In the past five years, my setup has gone from a fairly middling wired 2.1 speaker setup to a confusing menagerie of connected smart speakers. I’ve likely gone through at least five Google Assistant-laden speakers, including the Google Home Max, a couple connected Sonos speakers, three HomePods, a Facebook Portal+, non-smart speakers connected via Chromecast Audio and God knows how many Alexa-integrated speakers. All in all, I can firmly say I have made some very bad audio decisions in my recent life.

I’ve had a lot of frustrations with my current setup, but they’re really issues with the entire smart speaker market:

  • Good audio hardware should be timeless, and devices that need frequent firmware updates, have proprietary support for a certain operating system or can lose integration support quickly fly in the face of that.
  • Home entertainment integrations with these speakers are just awful, even among products built by the same company. Repeatedly connecting my stereo HomePods to my Apple TV has been maddening.
  • Smart assistants are much less ambitious than they were years ago and the ceiling of innovation already seems to have come down significantly. Third-party integrations have sunk far below expectations and it’s pretty uncertain that these voice interfaces have as bright a future as these tech companies once hoped.
  • These assistants were once going to be the operating systems of the home, but the smart home experiment largely feels like a failure, and it’s growing clearer that the dream of a Jarvis-like system that plays nicely with all of your internet-connected devices was totally naive.
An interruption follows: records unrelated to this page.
(* ===== verification/Wal.v ===== *)
(** The checksummed WAL envelope [LGW1] of
    src/crates/libgary-storage/src/wal_envelope.rs. *)

From S2P Require Import Prelude Crypto Ratchet Blob Engine Bundle.

Definition WAL_MAGIC : bytes := bs "LGW1".
Definition WAL_VERSION : N := 1.

Section wal.
Context `{Crypto}.

Definition encode_wal_envelope (bundle trusted_meta : bytes) : bytes :=
  let bl := as_u32 (len bundle) in
  let ml := as_u32 (len trusted_meta) in
  let checksum := sha256_parts [be_bytes 4 WAL_VERSION; be_bytes 4 bl; be_bytes 4 ml;
                                bundle; trusted_meta] in
  let out := [] in
  let out := out ++ WAL_MAGIC in
  let out := out ++ be_bytes 4 WAL_VERSION in
  let out := out ++ be_bytes 4 bl in
  let out := out ++ be_bytes 4 ml in
  let out := out ++ bundle in
  let out := out ++ trusted_meta in
  let out := out ++ checksum in
  out.

Definition decode_wal_envelope (b : bytes) : outcome StorageError (bytes * bytes) :=
  _ ← reject_if (len b <? 4 + 4 + 4 + 4 + 32) EnvelopeTruncated;
  bad ← (if len b <? 16 then Ok true
         else magic ← slice b 0 4; Ok (negb (bool_decide (magic = WAL_MAGIC))));
  _ ← reject_if bad BadEnvelopeMagic;
  v ← slice b 4 8;
  v ← unwrap_array 4 v;
  _ ← reject_if (negb (from_be v =? WAL_VERSION)) BadEnvelopeMagic;
  bl ← slice b 8 12;
  bl ← unwrap_array 4 bl;
  let bundle_len := from_be bl in
  ml ← slice b 12 16;
  ml ← unwrap_array 4 ml;
  let meta_len := from_be ml in
  body_end ← ok_or EnvelopeTruncated
    (checked_add USIZE_MAX 16 bundle_len ≫= λ x, checked_add USIZE_MAX x meta_len);
  total ← ok_or EnvelopeTruncated (checked_add USIZE_MAX body_end 32);
  _ ← reject_if (negb (len b =? total)) EnvelopeTruncated;
  bundle ← slice b 16 (16 + bundle_len);
  meta ← slice b (16 + bundle_len) body_end;
  let expected := sha256_parts [be_bytes 4 WAL_VERSION; be_bytes 4 (as_u32 bundle_len);
                                be_bytes 4 (as_u32 meta_len); bundle; meta] in
  got ← slice b body_end (body_end + 32);
  got ← unwrap_array 32 got;
  _ ← reject_if (negb (bool_decide (expected = got))) EnvelopeChecksum;
  Ok (bundle, meta).

(** * Lemmas *)

Definition wal_checksum (bundle meta : bytes) : bytes :=
  sha256_parts [be_bytes 4 WAL_VERSION; be_bytes 4 (len bundle); be_bytes 4 (len meta);
                bundle; meta].

Definition wal_layout (bundle meta : bytes) : bytes :=
  WAL_MAGIC ++ be_bytes 4 WAL_VERSION ++ be_bytes 4 (len bundle) ++ be_bytes 4 (len meta) ++
  bundle ++ meta ++ wal_checksum bundle meta.

Lemma encode_wal_layout bundle meta :
  u32_ok (len bundle) → u32_ok (len meta) →
  encode_wal_envelope bundle meta = wal_layout bundle meta.
Proof.
  intros Hb Hm. unfold encode_wal_envelope, wal_layout, wal_checksum, as_u32. cbv zeta.
  rewrite !N.mod_small by (apply Hb || apply Hm). by rewrite app_nil_l, <- !app_assoc.
Qed.

(** The decoder as a guard on the length fields and the checksum. *)
Definition wal_parts (b : bytes) : bytes * bytes :=
  let bl := from_be (sub b 8 12) in
  (sub b 16 (16 + bl), sub b (16 + bl) (len b - 32)).

Definition wal_guard (b : bytes) : Prop :=
  (48 <= len b) ∧ sub b 0 4 = WAL_MAGIC ∧ from_be (sub b 4 8) = WAL_VERSION ∧
  len b = 48 + from_be (sub b 8 12) + from_be (sub b 12 16) ∧
  sub b (len b - 32) (len b) = wal_checksum (wal_parts b).1 (wal_parts b).2.

Lemma decode_wal_cases b :
  (wal_guard b ∧ decode_wal_envelope b = Ok (wal_parts b)) ∨
  (¬ wal_guard b ∧ ∃ e, decode_wal_envelope b = Err e).
Proof.
  unfold decode_wal_envelope. change (4 + 4 + 4 + 4 + 32) with 48.
  destruct (N.ltb_spec (len b) 48); oc; [right; split; [by intros []; lia|by eexists]|].
  rewrite ltb_false by lia. rewrite !(slice_ok b) by lia. oc.
  case_bool_decide as Hm; oc; [|right; split; [by intros (_&?&_)|by eexists]].
  rewrite !unwrap_array_ok by len_goal. oc.
  destruct (N.eqb_spec (from_be (sub b 4 8)) WAL_VERSION) as [Hv|]; oc;
    [|right; split; [by intros (_&_&?&_)|by eexists]].
  set (bl := from_be (sub b 8 12)). set (ml := from_be (sub b 12 16)).
  assert (u32_ok bl) as Hbl by (apply (from_be_fits 4); len_goal).
  assert (u32_ok ml) as Hml by (apply (from_be_fits 4); len_goal).
  unfold fits in Hbl, Hml. simpl in Hbl, Hml. unfold checked_add, USIZE_MAX, U64_MAX, as_u32.
  rewrite (leb_true (16 + bl)) by lia. cbn [mbind option_bind].
  rewrite (leb_true (16 + bl + ml)) by lia. oc. rewrite leb_true by lia. oc.
  rewrite !N.mod_small by lia.
  destruct (N.eqb_spec (len b) (16 + bl + ml + 32)) as [Hl|]; oc;
    [|right; split; [intros (_&_&_&?&_); subst bl ml; lia|by eexists]].
  rewrite !(slice_ok b) by lia. oc. rewrite unwrap_array_ok by len_goal. oc.
  assert (wal_parts b = (sub b 16 (16 + bl), sub b (16 + bl) (16 + bl + ml))) as Hparts
    by (unfold wal_parts; fold bl; do 2 f_equal; lia).
  assert (sub b (16 + bl + ml) (16 + bl + ml + 32) = sub b (len b - 32) (len b)) as ->
    by (f_equal; lia).
  assert (sha256_parts [be_bytes 4 WAL_VERSION; be_bytes 4 bl; be_bytes 4 ml;
      sub b 16 (16 + bl); sub b (16 + bl) (16 + bl + ml)] =
    wal_checksum (wal_parts b).1 (wal_parts b).2) as ->.
  { rewrite Hparts. unfold wal_checksum. simpl.
    replace (len (sub b 16 (16 + bl))) with bl by len_goal.
    by replace (len (sub b (16 + bl) (16 + bl + ml))) with ml by len_goal. }
  rewrite <- Hparts. case_bool_decide as Hs; oc.
  - left. split; [|done]. split_and!; (done || lia).
  - right. split; [|by eexists]. by intros (_&_&_&_&?).
Qed.

Lemma decode_wal_Ok b x :
  decode_wal_envelope b = Ok x ↔ wal_guard b ∧ x = wal_parts b.
Proof.
  destruct (decode_wal_cases b) as [[Hg Hd]|[Hg [e He]]].
  - rewrite Hd. split; [intros [= <-]; done|by intros [_ ->]].
  - rewrite He. split; [done|by intros []].
Qed.

Lemma decode_encode_wal bundle meta :
  u32_ok (len bundle) → u32_ok (len meta) →
  decode_wal_envelope (encode_wal_envelope bundle meta) = Ok (bundle, meta).
Proof.
  intros Hb Hm. rewrite encode_wal_layout by done. set (b := wal_layout bundle meta).
  assert (len WAL_MAGIC = 4) as Hmg by done.
  assert (len b = 48 + len bundle + len meta) as Hlen
    by (subst b; unfold wal_layout, wal_checksum; len_goal).
  assert (from_be (sub b 8 12) = len bundle) as Hbl
    by (subst b; unfold wal_layout; cut_fields; by apply from_be_bytes).
  assert (from_be (sub b 12 16) = len meta) as Hml
    by (subst b; unfold wal_layout; cut_fields; by apply from_be_bytes).
  assert (wal_parts b = (bundle, meta)) as Hparts.
  { unfold wal_parts. rewrite Hbl, Hlen. subst b. unfold wal_layout. f_equal; by cut_fields. }
  apply decode_wal_Ok. rewrite Hparts. split; [|done]. unfold wal_guard. rewrite Hparts.
  split_and!; [lia|..].
  - subst b. unfold wal_layout. by cut_fields.
  - subst b. unfold wal_layout. cut_fields. by apply from_be_bytes.
  - lia.
  - rewrite Hlen. subst b. unfold wal_layout. cbn [fst snd].
    assert (len (wal_checksum bundle meta) = 32) by apply len_sha256_parts. by cut_fields.
Qed.

Lemma encode_decode_wal b bundle meta :
  decode_wal_envelope b = Ok (bundle, meta) →
  u32_ok (len bundle) ∧ u32_ok (len meta) ∧ encode_wal_envelope bundle meta = b.
Proof.
  intros [(Hl&Hm&Hv&Hlen&Hc) Hp]%decode_wal_Ok. rewrite <- Hp in Hc. simpl in Hc.
  unfold wal_parts in Hp. injection Hp as -> ->.
  assert (u32_ok (from_be (sub b 8 12))) as Hbl by (apply (from_be_fits 4); len_goal).
  assert (u32_ok (from_be (sub b 12 16))) as Hml by (apply (from_be_fits 4); len_goal).
  set (bl := from_be (sub b 8 12)) in *. set (ml := from_be (sub b 12 16)) in *.
  assert (len (sub b 16 (16 + bl)) = bl) as Hb1 by len_goal.
  assert (len (sub b (16 + bl) (len b - 32)) = ml) as Hm1 by len_goal.
  split_and!; [by rewrite Hb1|by rewrite Hm1|].
  rewrite encode_wal_layout by (by rewrite ?Hb1, ?Hm1). unfold wal_layout.
  rewrite <- Hc, Hb1, Hm1, <- Hm, <- Hv. subst bl ml.
  rewrite !be_bytes_from_be by len_goal. by join_fields.
Qed.

End wal.

(** * Exactness *)

(** The WAL envelope is exact and checksummed: what was written is read back,
    any accepted file is the encoding of what it yields, and decoding never
    panics, whatever the length fields say. *)
Lemma wal_envelope_exact `{Crypto} bundle meta b :
  (u32_ok (len bundle) → u32_ok (len meta) →
    decode_wal_envelope (encode_wal_envelope bundle meta) = Ok (bundle, meta)) ∧
  (decode_wal_envelope b = Ok (bundle, meta) → encode_wal_envelope bundle meta = b) ∧
  no_panic (decode_wal_envelope b).
Proof.
  split_and!; [apply decode_encode_wal|by intros (_&_&?)%encode_decode_wal|].
  destruct (decode_wal_cases b) as [[_ ->]|[_ [e ->]]]; done.
Qed.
All in all, it’s time for me to move on and invest some cash in a setup that will sound good for decades.

Now, many of you will say that my true error was a lack of commitment to one ecosystem, which is undoubtedly spot-on, and yet I don’t think any of the players had precisely what I wanted, hence the wildly piecemeal approach. Dumping more funds into a robust Sonos setup probably would have been the wisest commitment, but I have commitment issues and I think part of it was a desire to see what was out there.

In quarantine, I’ve gotten ample time to spend with my home audio system and the destructive weave on non-compatible hardware is all too much. I don’t want my speakers to have their own operating systems or for one speaker to play nice with my music streaming platform of choice, but not the other. I want something that can last.

After doing half-commits to several ecosystems, I feel I’ve seen and heard it all, and now I’m shopping for some good old-fashioned dumb wired surround sound speakers to integrate with a slightly smarter AV receiver. God willing, I will have strength to not buy whatever cool audio gadgets come out next year and can stay strong. If you have some good tips on a nice setup, please help me out.